Labor Unions: Good or Evil?

There are good unions and there are bad unions. I have seen both first hand, and the difference will make or break a company. In watching Japanese union workers, I was impressed by the focus of their performance. There is a cultural aspect involved that demands pride in their work. To do a bad job would bring shame; a mortal blow. In America, we have a culture of freedom, but many abuse it by claiming it means “the right to have no discipline.” This is how we get beaten.

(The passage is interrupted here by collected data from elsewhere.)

(* ===== verification/Router.v ===== *)
(** * [internal/proxy/router.go] on the vendored gin

    The route trees of [vendor/github.com/gin-gonic/gin] as far as routes without
    parameters and one catch-all reach them: such a tree has no node that is both
    indexed and a wildcard, so nothing is ever skipped and no match is undone.
    The target of a redirect is left out; a panic of the route registration is an
    error. *)
From S2P Require Export PathRules.

Module gin.

Inductive nodeType := static | root | catchAll.
#[export] Instance nodeType_eq_dec : EqDecision nodeType.
Proof. solve_decision. Defined.

(** [handlers] is the handlers chain, empty for nil. *)
Inductive node (H : Type) := Node {
  path : string; indices : list ascii; wildChild : bool; nType : nodeType; handlers : list H; children : list (node H)
}.
Arguments Node {H}.
Arguments path {H} _.
Arguments indices {H} _.
Arguments wildChild {H} _.
Arguments nType {H} _.
Arguments handlers {H} _.
Arguments children {H} _.

(** What a wildcard of the route stands for, the first parameter first. *)
Record Param := { Key : string; Value : string }.
Definition Params : Type := list Param.

Section tree.
Context {H : Type}.
Implicit Types (n : node H) (hs : list H).

(** *** [tree.go] *)

Definition newNode : node H := Node "" [] false static [] [].

(** The wildcard with its index, and whether it is valid; a backslash escapes a
    colon. *)
Fixpoint findWildcard (escapeColon : bool) (l : list ascii) (start : nat) : res (option (list ascii * nat * bool)) :=
  match l with
  | [] => Ok None
  | c :: l' =>
      if escapeColon then
        if decide (c = ":"%char) then findWildcard false l' (S start) else Err (errors_New "invalid escape string in path")
      else if decide (c = chr 92) then findWildcard true l' (S start)
      else if bool_decide (c = ":"%char) || bool_decide (c = "*"%char) then
        let segment := (fix go l := match l with [] => [] | c :: l => if decide (c = "/"%char) then [] else c :: go l end) l' in
        Ok (Some (c :: segment, start, negb (existsb (fun c => bool_decide (c = ":"%char) || bool_decide (c = "*"%char)) segment)))
      else findWildcard false l' (S start)
  end.

(** On the fresh node of a new tree; a path parameter is left out. *)
Definition insertChild (p : string) hs : res (node H) :=
  found ← findWildcard false (chars p) 0;
  match found with
  | None => Ok (Node p [] false static hs [])
  | Some (wildcard, i, valid) =>
      if negb valid then Err (errors_New "only one wildcard per path segment is allowed")
      else if (length wildcard <? 2)%nat then Err (errors_New "wildcards must be named with a non-empty name")
      else if decide (head wildcard = Some ":"%char) then Err (errors_New "path parameter")
      else if negb (i + length wildcard =? length (chars p))%nat then
        Err (errors_New "catch-all routes are only allowed at the end of the path")
      else
        let i := Z.of_nat i - 1 in
        if (i <? 0) || negb (bool_decide (nth_error (chars p) (Z.to_nat i) = Some "/"%char)) then Err (errors_New "no / before catch-all")
        else
          let child := Node "" [] true catchAll [] [Node (of_chars (drop (Z.to_nat i) (chars p))) [] false catchAll hs []] in
          Ok (Node (of_chars (take (Z.to_nat i) (chars p))) ["/"%char] false static [] [child])
  end.
(** [addRoute] on an empty tree. *)
Definition addRoute (p : string) hs : res (node H) :=
  n ← insertChild p hs; Ok (Node (path n) (indices n) (wildChild n) root (handlers n) (children n)).

(** The children by their index, and the last one. *)
Definition childAt n (c : ascii) : option (node H) :=
  match list_find (fun p => p.1 = c) (zip (indices n) (children n)) with Some (_, (_, child)) => Some child | None => None end.

Definition isNonEmpty hs : bool := match hs with [] => false | _ => true end.
(** [Params.Get] is the value and whether the first parameter of that name
    exists. *)
Definition Get (ps : Params) (name : string) : string * bool :=
  match list_find (fun entry => Key entry = name) ps with Some (_, entry) => (Value entry, true) | None => ("", false) end.
Definition ByName (ps : Params) (name : string) : string := (Get ps name).1.

(** The handlers, empty when there is no route, the parameters, and the
    recommendation of a redirect; [None] is a panic. *)
Fixpoint getValue (fuel : nat) n (p : string) : option (list H * Params * bool) :=
  match fuel with
  | O => None
  | S fuel =>
      let prefix := path n in
      if (len prefix <? len p) && HasPrefix p prefix then
        let p' := TrimPrefix p prefix in
        match head (chars p') ≫= childAt n with
        | Some child => getValue fuel child p'
        | None =>
            if negb (wildChild n) then Some ([], [], bool_decide (p' = "/") && isNonEmpty (handlers n))
            else match last (children n) with
                 | Some child =>
                     if decide (nType child = catchAll)
                     then Some (handlers child, [{| Key := of_chars (drop 2 (chars (path child))); Value := p' |}], false) else None
                 | None => None
                 end
        end
      else if decide (p = prefix) then
        if isNonEmpty (handlers n) then Some (handlers n, [], false)
        else if bool_decide (p = "/") && wildChild n && negb (bool_decide (nType n = root)) then Some ([], [], true)
        else if bool_decide (p = "/") && bool_decide (nType n = static) then Some ([], [], true)
        else match childAt n "/" with
             | Some child =>
                 Some ([], [], ((len (path child) =? 1) && isNonEmpty (handlers child)) ||
                           (bool_decide (nType child = catchAll) && existsb (fun c => isNonEmpty (handlers c)) (take 1 (children child))))
             | None => Some ([], [], false)
             end
      else Some ([], [], bool_decide (p = "/") ||
                     ((len prefix =? len p + 1) && bool_decide (prefix = p +:+ "/") && isNonEmpty (handlers n)))
  end.

(** *** [routergroup.go] and [gin.go] *)

Definition anyMethods : list string := ["GET"; "POST"; "PUT"; "PATCH"; "HEAD"; "OPTIONS"; "DELETE"; "CONNECT"; "TRACE"].
(** The trees in the order of their methods, each with one route, and the
    middleware. *)
Record Engine := { Handlers : list H; trees : list (string * node H) }.
Definition New : Engine := {| Handlers := []; trees := [] |}.
Definition Use (e : Engine) (h : H) : Engine := {| Handlers := (Handlers e ++ [h])%list; trees := trees e |}.
(** [p] is a clean path under the group [/]; a second route for a method is left
    out. *)
Definition handle (e : Engine) (method p : string) (h : H) : res Engine :=
  _ ← (if HasPrefix p "/" then Ok tt else Err (errors_New "path must begin with '/'"));
  tree ← addRoute p (Handlers e ++ [h])%list;
  if decide (method ∈ (trees e).*1) then Err (errors_New "second route") else Ok {| Handlers := Handlers e; trees := (trees e ++ [(method, tree)])%list |}.
Fixpoint handleAll (e : Engine) (methods : list string) (p : string) (h : H) : res Engine :=
  match methods with [] => Ok e | m :: methods => e ← handle e m p h; handleAll e methods p h end.
Definition Any (e : Engine) (p : string) (h : H) : res Engine := handleAll e anyMethods p h.

(** How a request is answered: by a chain with the parameters in its context, by a
    redirect to the path with a slash, by 404; or a panic. *)
Inductive answer := Run (chain : list H) (params : Params) | Redirect (code : Z) | NotFound | Panic.
Definition redirectRequest (method : string) : answer := Redirect (if decide (method = "GET") then 301 else 307).
(** With the options [New] sets: no fixed path is looked for, and a method that
    is not allowed is not told apart.  The depth of the trees is at most 3. *)
Definition handleHTTPRequest (e : Engine) (method rPath : string) : answer :=
  match list_find (fun t => t.1 = method) (trees e) with
  | None => NotFound
  | Some (_, (_, tree)) =>
      match getValue 3 tree rPath with
      | None => Panic
      | Some (chain, params, tsr) =>
          if isNonEmpty chain then Run chain params
          else if bool_decide (method <> "CONNECT") && bool_decide (rPath <> "/") && tsr then redirectRequest method
          else NotFound
      end
  end.
End tree.
Arguments Engine : clear implicits.
Arguments answer : clear implicits.
End gin.

Module router.
Import gin.

Section router.
Context {H : Type}.
Implicit Types (recovery handle : H).

Definition NewRouter recovery handle : res (Engine H) := Any (Use New recovery) "/*path" handle.

(** The tree of every method. *)
Definition catchAllTree (hs : list H) : node H :=
  Node "" ["/"%char] false root [] [Node "" [] true catchAll [] [Node "/*path" [] false catchAll hs []]].
Lemma NewRouter_trees recovery handle :
  NewRouter recovery handle =
    Ok {| Handlers := [recovery]; trees := (fun m => (m, catchAllTree [recovery; handle])) <$> anyMethods |}.
Proof. reflexivity. Qed.

(** At a node with an empty path. *)
Lemma getValue_step k (n : node H) c p : path n = "" ->
  getValue (S k) n (String c p) =
    match childAt n c with
    | Some child => getValue k child (String c p)
    | None =>
        if negb (wildChild n) then Some ([], [], bool_decide (String c p = "/") && isNonEmpty (handlers n))
        else match last (children n) with
             | Some child =>
                 if decide (nType child = catchAll)
                 then Some (handlers child, [{| Key := of_chars (drop 2 (chars (path child))); Value := String c p |}], false) else None
             | None => None
             end
    end.
Proof.
  intros Hn. cbn [getValue]. rewrite Hn. assert (len "" <? len (String c p) = true) as ->.
  { apply Z.ltb_lt. unfold len. change (String.length (String c p)) with (S (String.length p)).
    change (String.length "") with 0%nat. lia. }
  assert (HasPrefix (String c p) "" = true) as -> by done. cbn [andb].
  assert (TrimPrefix (String c p) "" = String c p) as ->; [|done].
  unfold TrimPrefix. change (HasPrefix (String c p) "") with true. cbv iota.
  change (drop (String.length "") (chars (String c p))) with (chars (String c p)). apply of_chars_chars.
Qed.

Lemma catch_all (hs : list H) p : hs <> [] ->
  getValue 3 (catchAllTree hs) p =
    Some (if HasPrefix p "/" then (hs, [{| Key := "path"; Value := p |}], false) else ([], [], bool_decide (p = ""))).
Proof.
  intros Hne. destruct p as [|c p].
  { cbn. by destruct hs. }
  rewrite getValue_step by done. change (HasPrefix (String c p) "/") with (if ascii_dec "/" c then String.prefix "" p else false).
  destruct (ascii_dec "/" c) as [<-|Hc].
  - change (childAt (catchAllTree hs) "/") with (Some (Node "" [] true catchAll [] [Node "/*path" [] false catchAll hs []])).
    cbv iota. rewrite getValue_step by done. by destruct p.
  - assert (childAt (catchAllTree hs) c = None) as ->.
    { unfold childAt. cbn [catchAllTree indices children zip zip_with list_find fst]. by rewrite decide_False by congruence. }
    cbn [wildChild catchAllTree negb handlers isNonEmpty]. rewrite andb_false_r. by rewrite bool_decide_false.
Qed.

(** What reaches [Handler.Handle]: a request of one of nine methods whose path
    starts with a slash, whatever follows, behind the recovery from panics; its
    parameter [path] is the whole path, as the handler takes it to be.  Any
    other method is answered 404 whatever its path, and so is a path without a
    slash; the empty path of an absolute URL is redirected, but for [CONNECT]. *)
Lemma NewRouter_spec recovery handle method rPath :
  exists e, NewRouter recovery handle = Ok e /\
  handleHTTPRequest e method rPath =
    if decide (method ∉ anyMethods) then NotFound
    else if HasPrefix rPath "/" then Run [recovery; handle] [{| Key := "path"; Value := rPath |}]
    else if bool_decide (rPath = "" /\ method <> "CONNECT") then redirectRequest method
    else NotFound.
Proof.
  eexists. split; [apply NewRouter_trees|]. unfold handleHTTPRequest. cbn [trees].
  assert (Hfind : match list_find (fun t : string * node H => t.1 = method) ((fun m => (m, catchAllTree [recovery; handle])) <$> anyMethods) with
    | Some (_, (_, tree)) => method ∈ anyMethods /\ tree = catchAllTree [recovery; handle] | None => method ∉ anyMethods end).
  { destruct (list_find _ _) as [[i [m tree]]|] eqn:E.
    - apply list_find_Some in E as (E & Hm & _). cbn in Hm. subst m. apply list_elem_of_lookup_2, list_elem_of_fmap in E as (m & [= -> ->] & Hm). done.
    - intros Hm. apply list_find_None in E. rewrite Forall_forall in E. apply (E (method, catchAllTree [recovery; handle])); [|done].
      apply list_elem_of_fmap. by exists method. }
  destruct (list_find _ _) as [[i [m tree]]|]; [|by rewrite decide_True by done].
  destruct Hfind as [Hm ->]. rewrite decide_False by (intros G; by apply G). rewrite catch_all by done.
  destruct (HasPrefix rPath "/") eqn:Hp; [done|]. cbn [isNonEmpty].
  assert (rPath <> "/") as Hs by (intros ->; discriminate Hp). rewrite (bool_decide_true (rPath <> "/")) by done. rewrite andb_true_r.
  destruct (decide (rPath = "")) as [->|He]; [|rewrite (bool_decide_false (rPath = "")), andb_false_r, bool_decide_false by tauto; done].
  rewrite (bool_decide_true ("" = "")), andb_true_r by done. case_bool_decide; [rewrite bool_decide_true|rewrite bool_decide_false]; done || tauto.
Qed.

(** A path rule may name a method that is never routed. *)
Example unroutable : forall recovery handle : H,
  match NewRouter recovery handle with
  | Ok e => handleHTTPRequest e "PROPFIND" "/calendar" = NotFound | Err _ => False end.
Proof. intros. by vm_compute. Qed.
End router.
End router.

Here is what it is like to be hired into a union of socialist design: Instead of joining a plan for the greater good, suddenly you are lost among the undifferentiated—among the mean and small—and are then penalized for displaying anything more. You find out that the company is your enemy—that everything you thought made a good employee is now bad—that the lowest around you is now your equal, and your burden. They acknowledge seniority, not performance, disallowing effort to outpace lethargy. Their mass bares its teeth when exposed to any hint of personal accountability. Despite the thinly veiled, murderous smiles welcoming you, you can barely hide from yourself the fact that you have joined a hate group. It is the deeper brotherhood of all human beings that has been betrayed here. Unions may have begun as protection for unfairly treated workers, but with a Marxist ideology, they become a collection of us against them Spirit Murderers: malicious guardians of the Submission/ Domination Axis, and that’s all.

Marxist unions damn automation, yet propose no means to remain competitive. You rarely hear any ideas for improving efficiency; you never hear them addressing the company’s competitiveness or considering any sane reason why human beings are in business. Instead we hear their nineteenth-century reproaches against working conditions. For example, during our country’s intellectually-degraded pro-communist period, American railways were bullied into focusing on the livelihood of their workers, not on moving freight. The purpose had been lost—that of utilizing every bit of a business’s potential in the profitable pursuit of life as an abstract ideal—not the sheer naked survival of workers, and it virtually destroyed the industry.

Now, it is certainly the duty of company leaders to assure there will be work for those they hire. People depend on their income’s continuance, and count on those above to keep it growing or at least stable. But when managers strip the company of its wealth instead, leaving it unprepared for a downturn, causing mass layoffs and hardship, the employees have a right to band together and fight. This is where a proper union weighs in to protect workers. In today’s climate, we have huge hundred-year old businesses that are no longer run by their founders, but by principals having no vested interest in them. Such executives serve on each other’s boards, voting for mutual overcompensation, amounting to little more than embezzlement, and when things go south, they jump ship with golden parachutes. We must make it harder for corrupt individuals and their networks to destroy companies from the top, with jail terms and recovery of the stolen capital, which caused the business to falter. Still, no business exists solely for its workers. Workers exist in their context for the product alone. Losing a job is not the equivalent of losing one’s life, and there is no such thing as the right to a job. When a business is mismanaged or the country goes into recession, restoration of economic calm is found after a shakeout, which rids the waste of oversupply, and redistributes workers among the fields were they are actually needed.

The truth is a Marxist union brings—not craftsmen or manufacturing expertise to an industry—but violence, as it is a power organized specifically for the disruption of the enterprise. Such a union’s morale is dogmatically intended to maintain an all-time low. They are convinced that at work they deserve to sleep, to be drunk, to skip three days a week, and be totally unaccountable for their task, then to proclaim their inestimable worth and strike over compensation. That such people can live with so shameful a disregard for virtue is an abomination—almost as bad as its tolerance. A new employee with good intentions, trying to use sound administrative and moral judgment will find his efforts trounced by the very evil the system is designed to protect. He will be forced into cover-ups, strikes, walk-outs and a host of other immature or hostile activities, shamefully conspiring against goodwill, where adults embarrass themselves in a psychological predicament children should never have to see.

In an age of immense corporate graft, unions have been one of the few organizations to come forward and protect the people. If they want to survive long-term, they must break any tie to Karl Marx and his hostile propaganda. Unions need to acquire a sound operating philosophy and develop a “backbone of the nation” kind of culture we can all be proud of. They must become master craftsman once more, and restore the pride and confidence we feel when seeing MADE IN THE USA on a product. Otherwise, the only recompense Self-made businessmen have against poor conduct is the one line union membership is designed to prevent: “You’re fired!”